A £1.1 million project to develop biodegradable stents for patients with severe vascular disease, which affects around one million people in the UK, has started thanks to Innovate UK funding. The unique project, a collaboration between the UK-based medical device company Arterius and the Translational Biomedical Research Centre (TBRC) at the University of Bristol, will develop a new type of bioresorbable stent that prevents the complications associated with metal stents.
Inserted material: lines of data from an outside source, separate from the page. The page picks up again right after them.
(** What the sweeps can make of a job. *)
Lemma reap_job queues limit now (db : DB) id :
  redis_inv b db →
  redis_job b (Reap b queues limit now db).1 id = redis_job b db id ∨
  ∃ j, redis_job b db id = Some j ∧ State_ j = StateActive ∧ redis_job b (Reap b queues limit now db).1 id = Some (swept j).
Proof.
  intros HI. unfold Reap. case_bool_decide; [by left|].
  pose proof (reap_queues_spec b queues limit now 0 db HI ltac:(lia)) as HL.
  destruct (reap_queues b queues limit now 0 db) as [db' r]. destruct HL as (_ & _ & HL). cbn [fst].
  destruct (HL id) as [E|(j & ? & ? & _ & E)]; [by left|right; by exists j].
Qed.
Lemma promote_job limit now (db : DB) id :
  redis_inv b db →
  redis_job b (Promote b limit now db).1 id = redis_job b db id ∨
  ∃ j, redis_job b db id = Some j ∧ (State_ j = StateScheduled ∨ State_ j = StateRetry) ∧
    redis_job b (Promote b limit now db).1 id = Some (ready_again j).
Proof.
  intros HI. destruct (decide (limit ≤ 0)) as [Hle|Hgt]; [left; unfold Promote; by rewrite bool_decide_eq_true_2|].
  pose proof (Promote_spec b limit now db HI ltac:(lia)) as HL. cbv zeta in HL.
  destruct (Promote b limit now db) as [db' r]. destruct HL as (_ & _ & HL). cbn [fst]. rewrite HL.
  case_decide as Hin; [right|by left].
  assert (∃ j, redis_job b db id = Some j ∧ (State_ j = StateScheduled ∨ State_ j = StateRetry)) as (j & Hj & Hs).
  { apply elem_of_app in Hin as [Hin|Hin]; apply taken_belongs in Hin as (j & Hj & Hb); try done; exists j; auto. }
  exists j. by rewrite Hj.
Qed.

(** Who is in the active set of a queue. *)
Lemma active_member (db : DB) q id d :
  redis_inv b db →
  zs b (view db) (NActive q) !! id = Some d ↔
  ∃ j, redis_job b db id = Some j ∧ State_ j = StateActive ∧ Queue j = q ∧ msFromTime (Deadline j) = d.
Proof.
  intros HI. unfold redis_job. destruct (rinv_cases b (view db) id HI) as [(_ & -> & Hsp)|(h & e & j & _ & -> & _ & _ & _ & Hsp)].
  - apply spot_none in Hsp as [_ H2]. rewrite H2 by done. split; [done|by intros (? & [=] & _)].
  - apply spot_some in Hsp as (_ & H2 & _). rewrite H2. split; [intros (? & ? & ?); by exists j|].
    intros (? & [= <-] & ? & ? & ?). by split_and!.
Qed.

(** The call is a renewal of the worker's that names the job. *)
Definition renews (w id : string) (o : rop) : Prop := ∃ ids vt, o = RExtend w ids vt ∧ id ∈ ids.

(** The call is a claim by the worker that is given the job. *)
Definition claims_job (w id : string) (now : Z) (o : rop) (db : DB) : Prop :=
  ∃ c j, o = RDequeue c ∧ WorkerID c = w ∧ (Dequeue b c now db).2 = Ok j ∧ ID j = id.

(** A lease is taken by a claim of the worker that is given the job, and by nothing else; while
    it is held, only a renewal changes the job. *)
Lemma rexec_held now o (db : DB) w id :
  redis_inv b db → sane b now o db → ¬ claims_job w id now o db → holds (redis_job b) (rexec b now o db) w id →
  holds (redis_job b) db w id ∧ (redis_job b (rexec b now o db) id = redis_job b db id ∨ renews w id o).
Proof.
  intros HI [Hn Hs] Hc (j & Hj & Ha & Ho). pose proof (rexec_reaches b now o db) as HR.
  assert (redis_job b (rexec b now o db) id = redis_job b db id →
    holds (redis_job b) db w id ∧ (redis_job b (rexec b now o db) id = redis_job b db id ∨ renews w id o)) as Hsame.
  { intros E. split; [|by left]. exists j. by rewrite <- E. }
  destruct o; cbn [rexec op_keys] in *;
    try (apply Hsame; eapply reaches_inv; [|exact HR|exact HI]; intros [] Hk ?; naive_solver).
  - destruct j0 as [j0|]; [|by apply Hsame]. destruct Hs as (Hl & Hid & Hgo).
    pose proof (redis_Enqueue_spec b NewID now j0 db HI Hl Hid Hgo Hn) as HE.
    destruct (Enqueue b NewID now (Some j0) db) as [[db' j'] [err|]]; cbn [fst] in *; [apply Hsame; by rewrite HE|].
    destruct HE as (_ & _ & _ & _ & Hj' & Ho'). destruct (decide (id = assigned_id NewID j0)) as [->|Hne]; [|by apply Hsame, Ho'].
    rewrite Hj' in Hj. injection Hj as <-. cbn [State_ stored_as] in Ha. by case_bool_decide.
  - pose proof (redis_law_dequeue b o now db HI Hn Hs) as HL. destruct (Dequeue b o now db) as [db' [j'|err]] eqn:HD; cbn [fst] in *;
      [|apply Hsame; by rewrite HL]. destruct HL as (_ & Hj' & _ & Hw & _ & Ho').
    destruct (decide (id = ID j')) as [->|Hne]; [|by apply Hsame, Ho']. rewrite Hj' in Hj. injection Hj as ->.
    exfalso. apply Hc. exists o, j. rewrite HD. by rewrite <- Hw.
  - pose proof (redis_law_ack b w0 id0 now db HI) as HL. destruct (Ack b w0 id0 now db) as [db' [err|]]; cbn [fst] in *;
      [apply Hsame; by destruct HL as [_ ->]|]. destruct HL as (_ & _ & Hj' & Ho').
    destruct (decide (id = id0)) as [->|Hne]; [|by apply Hsame, Ho']. apply Hj' in Hj. by rewrite Ha in Hj.
  - pose proof (redis_law_nack b w0 id0 retryAt reason now db HI) as HL.
    destruct (Nack b w0 id0 retryAt reason now db) as [db' [err|]]; cbn [fst] in *; [apply Hsame; by destruct HL as [_ ->]|].
    destruct HL as (_ & _ & (j1 & j2 & _ & Hj2 & _ & _ & _ & _ & _ & Hst) & Ho').
    destruct (decide (id = id0)) as [->|Hne]; [|by apply Hsame, Ho']. rewrite Hj2 in Hj. injection Hj as ->.
    rewrite Ha in Hst. by destruct (Exhausted j1).
  - pose proof (redis_law_kill b w0 id0 reason now db HI) as HL.
    destruct (Kill b w0 id0 reason now db) as [db' [err|]]; cbn [fst] in *; [apply Hsame; by destruct HL as [_ ->]|].
    destruct HL as (_ & _ & (j1 & j2 & _ & Hj2 & _ & _ & _ & _ & _ & Hst) & Ho').
    destruct (decide (id = id0)) as [->|Hne]; [|by apply Hsame, Ho']. rewrite Hj2 in Hj. injection Hj as ->. by rewrite Ha in Hst.
  - destruct (extend_job w0 ids vt now db id HI Hn Hs) as [E|(Hh & Hin & j1 & d & E0 & E)]; [by apply Hsame|].
    rewrite E in Hj. injection Hj as <-. destruct Hh as (j2 & Hj2 & _ & Hw2). assert (w0 = w) as -> by (cbn in Ho; congruence).
    split; [by exists j1|right]. by exists ids, vt.
  - destruct (reap_job queues limit now db id HI) as [E|(j1 & _ & _ & E)]; [by apply Hsame|].
    rewrite E in Hj. injection Hj as <-. by apply swept_not_active in Ha.
  - destruct (promote_job limit now db id HI) as [E|(j1 & _ & _ & E)]; [by apply Hsame|]. rewrite E in Hj. by injection Hj as <-.
Qed.

Lemma claims_as_job w id now o (db : DB) : claims_as w o = false → ¬ claims_job w id now o db.
Proof. intros Hc (c & j & -> & Hw & _). cbn in Hc. apply String.eqb_neq in Hc. done. Qed.

Lemma rrun_holds tr (db : DB) w id :
  redis_inv b db → sane_run b tr db → Forall (λ e, claims_as w e.2 = false) tr →
  ¬ holds (redis_job b) db w id → ¬ holds (redis_job b) (rrun b tr db) w id.
Proof.
  revert db. induction tr as [|[now o] tr IH]; intros db HI; [done|]. intros [Hs Htr] [Hc Hall]%Forall_cons Hno.
  apply IH; [by apply rexec_inv|done|done|]. intros Hh. apply Hno. by eapply rexec_held; [| |apply claims_as_job|exact Hh].
Qed.

(** A report by a worker without the lease changes nothing and says so. *)
Lemma fenced_reports (db : DB) w id now :
  redis_inv b db → ¬ holds (redis_job b) db w id →
  ∃ err, (Is err ErrLeaseLost || Is err ErrJobNotFound) = true ∧
    Ack b w id now db = (db, Some err) ∧
    (∀ t r, Nack b w id t r now db = (db, Some err)) ∧
    (∀ r, Kill b w id r now db = (db, Some err)).
Proof.
  intros HI Hno. destruct (run_fence b now (view db) id w HI) as [(h & j & _ & Hj & _ & _ & Hs & Hw & _)|(_ & r & Hr & Hf)].
  { exfalso. apply Hno. by exists j. }
  destruct (refused_error r id w Hr) as (res & -> & err & Herr & His). exists err. split; [done|].
  unfold Ack, Nack, Kill, report_to, ack_lua, nack_lua, kill_lua. change (kJob b id) with (key b (NJob id)).
  split_and!; intros;
    match goal with |- context [fence_lua _ _ ?k] => destruct (Run_doc _ _ _ _ _ (Hf k)) as (db1 & -> & Hv) end;
    apply (inj view) in Hv as ->; by rewrite Herr.
Qed.

(** ** Lemmas: the lifecycle *)

Lemma job_next_refl o id j : State_ j ≠ StateCompleted → job_next o id j (Some j).
Proof.
  intros Hc. unfold job_next. split_and!; try done; [by left|]. rewrite bool_decide_eq_false_2; [lia|].
  intros [E1 E2]. by rewrite E1 in E2.
Qed.

(** From the states a job can leave, by anything but a claim. *)
Lemma job_next_move o id j j' :
  same_task j j' → MaxAttempts j' = MaxAttempts j → Attempt j' = Attempt j →
  CanTransition (State_ j) (State_ j') = true → State_ j' ≠ StateActive → State_ j' ≠ StateCompleted →
  job_next o id j (Some j').
Proof.
  intros. unfold job_next. split_and!; try done; [by right|]. rewrite bool_decide_eq_false_2; [lia|]. by intros [].
Qed.

(** A job that is not completed does not expire. *)
Lemma stored_live now (db : DB) id j :
  redis_inv b db → redis_job b db id = Some j → State_ j ≠ StateCompleted → live_job b now (view db) id ≠ None.
Proof.
  unfold redis_job. intros HI Hj Hc. destruct (rinv_cases b (view db) id HI) as [(_ & E & _)|(h & e & j1 & Hv & E & _ & _ & He & _)]; [congruence|].
  assert (j1 = j) as -> by congruence. by destruct (live_job_open b now (view db) id h e j Hv He Hc) as [_ ->].
Qed.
Severe peripheral vascular disease (PVD) is caused by the formation of blockages in arteries, which reduces blood supply to the brain, heart, kidneys and limbs causing strokes, heart attacks, kidney failure and limb amputations. The disease is a growing international healthcare problem affecting about 20 per cent of the UK population aged 55-80 years and 200 million people worldwide.
Current treatment for the condition relies on permanent metal stents being inserted through a needle over a wire into the blocked artery to open up the blockage. However, these metal stents are associated with early blood clots and long-term chronic inflammation at the stented site. This triggers recurrence of blockages within one to two years (also known as in-stent restenosis) leading to readmissions, repeated revascularisation and huge hospital costs.
The two-year project is the culmination of a research-industry consortium comprising University of Bristol researchers led by Professor Raimondo Ascione at the Bristol Medical School and Dr Kadem Al-Lamee, CEO at Leeds-based medical device company Arterius.
Together, the team will join strengths and expertise to refine existing Arterius's technology to develop smart peripheral bioresorbable stents with novel mechanical and biocompatible properties able to treat the blockages and then dissolve between 18 to 24 months. The new device aims to prevent the life-long presence in the treated arteries of a metal stent and the associated chronic inflammation/restenosis and complications.
Professor Raimondo Ascione, Chair of Cardiac Surgery and TBRC Director at Bristol, said: "There is a huge need for innovation based on rigorous preclinical development and testing in the area of severe peripheral vascular disease. We are delighted to join forces with Arterius to form a unique UK-based biomedical consortium with potential to be a global player in this field."
Dr Kadem Al-Lamee, CEO, Arterius Ltd, added: "Development funding supported by the Innovate UK programme will significantly help us to continue our ongoing collaboration with top UK universities, in order to explore this ground-breaking research in the cardiovascular field. Thanks to this project, Innovate UK, our technology, and the partnership with TBRC-Bristol, we could help millions of patients globally."
They also agreed: "Our primary goal of this consortium is to develop bioresorbable smart stents for pre-clinical assessment in carotid and iliac-femoral arteries as well as a platform technology, which we plan to use to tackle in the future other areas of peripheral vascular disease such as below the knee, given the high level of biomedical innovation."
The team plan to develop and test the prototype smart stent for safety and efficiacy using state-of-the art clinical and imaging technologies at Bristol's TBRC preclinical facility. The ultimate goal is to take this new device to the bedside in a first in man trial in three to four years.
Professor Nishan Canagarajah, Pro Vice-Chancellor for Research at the University of Bristol, added: "This innovative project illustrates how universities and industry can work together by applying their expertise to develop safe and effective novel technology for global public health benefit.
"Through this collaboration, the potential gains to the healthcare sector are vast. By improving this procedure hospital readmission rates could be reduced therefore delivering major cost savings to the NHS and beyond."
The Innovate UK-funded project, entitled 'Preclinical Development and Testing of Innovative Bioresorbable Stents to Treat Patients with Severe Peripheral Arterial Disease' started on 1 March 2019.